L’instruction relative aux délibérations et actes des collectivités territoriales décrit l'état du droit dont peuvent se prévaloir les préfets dans le traitement des actes des collectivités territoriales qui tendraient à limiter, voire interdire, le recours aux travailleurs détachés.
L'instruction rappelle les textes qui rendent illégale l'interdiction du recours à des travailleurs détachés par un acheteur ou une autorité concédante.
Ces textes ont une origine européenne dont :
L'instruction souligne par ailleurs que "A cet égard, l'acheteur ne saurait notamment solliciter des candidats à un marché public la remise d'une déclaration sur l'honneur de non recours au travail détaché.

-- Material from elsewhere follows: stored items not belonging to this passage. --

Lemma after_found good x l1 p l2 l1' p' l2' s0 s sc s' (bo : bool) : bucket_ok b x → bucket_of s = b → contents sc = contents s → meta sc = meta s →
  gso_size sc = 0 → (good → NETIF_F_GRO_FRAGLIST (l_dev (meta s)) = false) →
  gro_list_prepare (gl_list x) s = l1 ++ p :: l2 → view_of <$> l1' = view_of <$> l1 → view_of <$> l2' = view_of <$> l2 →
  Forall (hold_ok true) l1' → Forall (hold_ok true) l2' → hold_ok true p → same_flow p = true → ports (head p) = ports (contents sc) → addrs (head p) = addrs (contents sc) →
  contents s0 = contents sc → ready s0 → (is_flist s0 = true → NETIF_F_GRO_FRAGLIST (l_dev (meta sc)) = true) → (same_flow s' = false → still sc s') →
  matched p s0 p' s' bo →
  outcome_ok good x s (gro_after_callback base now b (put b (x <| gl_list := l1' ++ p' :: l2' |>) [] g) s' (if bo then PP (length l1') else NoPP)).
Proof using All.
  intros Hx Hbs Ec Em Eg Hgf El Hv1 Hv2 Hk1 Hk2 Hp Hsf Hpo Had Ec0 Hr0 Hfl Hst [Mm Mc]. injection Mm as M1 M2 M3 M4.
  assert (of_flow s (view_of p)) as Hof.
  { split; [unfold key; cbn; congruence|]. pose proof (prepared_alike s (gl_list x)) as Ha. rewrite El in Ha. apply Forall_app in Ha as [_ [Ha _]%Forall_cons]. by apply Ha. }
  assert (view_of <$> gl_list x = (view_of <$> l1') ++ view_of p :: (view_of <$> l2')) as Hv.
  { rewrite <- (likes_view _ _ (prepare_like s (gl_list x))), El, fmap_app. cbn. by rewrite Hv1, Hv2. }
  assert (udp_shape (contents s) = true) as Hsh by (rewrite <- Ec, <- Ec0; apply Hr0).
  assert (length (l1' ++ p' :: l2') = length (gl_list x)) as Hlen.
  { rewrite <- (length_fmap view_of (gl_list x)), Hv, !length_app, !length_fmap. cbn. by rewrite length_fmap. }
  destruct Hx as [B1 B2 B3 B4].
  assert (Forall (fun p => bucket_of p = b) l1' ∧ bucket_of p = b ∧ Forall (fun p => bucket_of p = b) l2') as (Hb1 & Hb2 & Hb3).
  { pose proof (views_bucket (gl_list x) (l1' ++ p :: l2')) as Hvb. rewrite fmap_app in Hvb. cbn in Hvb. specialize (Hvb (eq_sym Hv) B4).
    apply Forall_app in Hvb as [? [? ?]%Forall_cons]. done. }
  destruct Mc as [(Ms & Mk & Mg)|(-> & Ms & Mst & Mr & Mb)].
  - assert (view_of p' = add_view s (view_of p)) as Hvp.
    { unfold view_of, add_view. cbn. rewrite Mg, M1, M2, M3, M4, Ec0, Ec. done. }
    destruct bo; unfold gro_after_callback; cbn [negb] in Mk.
    + destruct (complete_found false (x <| gl_list := l1' ++ p' :: l2' |>) l1' p' l2') as (u & y & E & Hu & Hy & Hyc); [done|done|cbn; by rewrite Hlen|].
      rewrite E, some_bind, Ms, put_ok by done. eexists _, _, _, y, [u]. split; [done|]. split; [apply finish_merged; destruct (_ =? 0); tauto|].
      split; [split; rewrite ?Hy; [by apply Forall_app|done|rewrite length_app in *; cbn in Hlen; lia|by apply Forall_app]|].
      rewrite Hv, Hy, fmap_app. apply (rx_complete _ _ _ _ _ (view_of p)); [done|done|done|]. rewrite Hu, Mg, Ec0, Ec. done.
    + rewrite some_bind, Ms, put_ok by done. eexists _, _, _, _, []. split; [done|]. split; [apply finish_merged; destruct (_ =? 0); tauto|].
      split; [split; cbn; [by apply Forall_app; split; [|constructor]|by rewrite Hlen|by rewrite Hlen|]|].
      * apply Forall_app; split; [done|constructor; [unfold bucket_of in *; by rewrite M1|done]].
      * cbn. rewrite Hv, fmap_app. cbn. rewrite Hvp. by apply rx_merge.
  - specialize (Hst Ms). pose proof (st_same _ _ Hst) as Es. injection Es as S1 S2 S3 S4. pose proof (st_contents _ _ Hst) as Ecs.
    destruct bo; unfold gro_after_callback.
    + destruct (complete_found true (x <| gl_list := l1' ++ p :: l2' |>) l1' p l2') as (u & y & E & Hu & Hy & Hyc); [done|done|cbn; by rewrite Hlen|].
      assert (bucket_ok b y) as Hyo by (split; rewrite ?Hy; [by apply Forall_app|done|rewrite length_app in *; cbn in Hlen; lia|by apply Forall_app]).
      rewrite E, some_bind, Ms. destruct (Z.eqb_spec (flush s') 0) as [Ef|Ef]; cbn [negb].
      * apply after_hold; [done|by apply Mr|done|congruence|congruence| |].
        -- intros h Hh _. cbn [fmap list_fmap]. rewrite Hh. cbn. rewrite Hv, Hy, fmap_app. by apply (rx_replace _ _ _ _ _ (view_of p)).
        -- intros h l0 o o' _ _ H8 _. rewrite Hy in H8. rewrite length_app in *. cbn in Hlen. lia.
      * apply after_normal; [done|apply Hst|apply Hst|congruence|congruence|]. intros w Hw. rewrite Hv, Hy, fmap_app. by apply (rx_both _ _ _ _ _ (view_of p)).
    + rewrite some_bind, Ms. destruct (Mb eq_refl) as [Hf1 Hf2]. rewrite (proj2 (Z.eqb_neq _ _)) by done. cbn [negb].
      apply after_normal; [|apply Hst|apply Hst|congruence|congruence|].
      * split; cbn; [by apply Forall_app; split; [|constructor]|by rewrite Hlen|by rewrite Hlen|]. apply Forall_app; split; [done|by constructor].
      * intros w Hw. cbn. rewrite Hv, fmap_app. apply rx_normal; [done|]. intros Hgd. rewrite Em in Hfl. rewrite Hfl in Hgf by done. by apply Hgf in Hgd.
Qed.
End Receive.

Il ressort en effet de l'application combinée des articles 45 de l'ordonnance n° 2015-899 du 23 juillet 2015 et 51 du décret n° 2016-360 du 25 mars 2016 relatifs aux marchés publics que la liste des documents pouvant être demandés au stade de l'examen des candidatures est limitativement fixée par un arrêté du 25 mars 2016, à l'exception de ceux nécessaires à l'appréciation de la capacité économique et financière des candidats et du cas spécifique des marchés publics de défense ou de sécurité. Dès lors, un acheteur ne peut exiger des soumissionnaires la remise d'un document tel que la déclaration sur l'honneur précitée."
Il ressort des dispositions des articles L5221-3 et L5221-1 du code du travail que ledit code n'impose pas l'obligation de parler ou de comprendre le français à l'égard des ressortissants de l'Union européenne, des étrangers qui ne s'installent pas durablement en France, ainsi que des salariés détachés.
La circulaire met donc en garde "les collectivités qui adoptent de telles délibérations" et qui "vont par conséquent au-delà de ce que le législateur a prévu." et ajoute que "Les actes obligeant les entreprises à respecter de telles conditions présentent un caractère discriminatoire et portent une atteinte non justifiée au principe d'égal accès à la commande publique."
La circulaire en conclut qu'une "telle clause ne peut être licite, par exception, que si elle est en lien avec l'objet du marché public ou du contrat de concession et nécessaire à son exécution. Tel pourrait être le cas par exemple d'une clause imposant la maîtrise du français dans le cadre de certaines prestations de formation."
Enfin, les « clauses » précédemment décrites sont illégales et doivent être traitées comme telles, qu'il s'agisse de délibérations prévoyant de tels dispositifs ou de marchés publics ou contrats de concession contenant ces clauses.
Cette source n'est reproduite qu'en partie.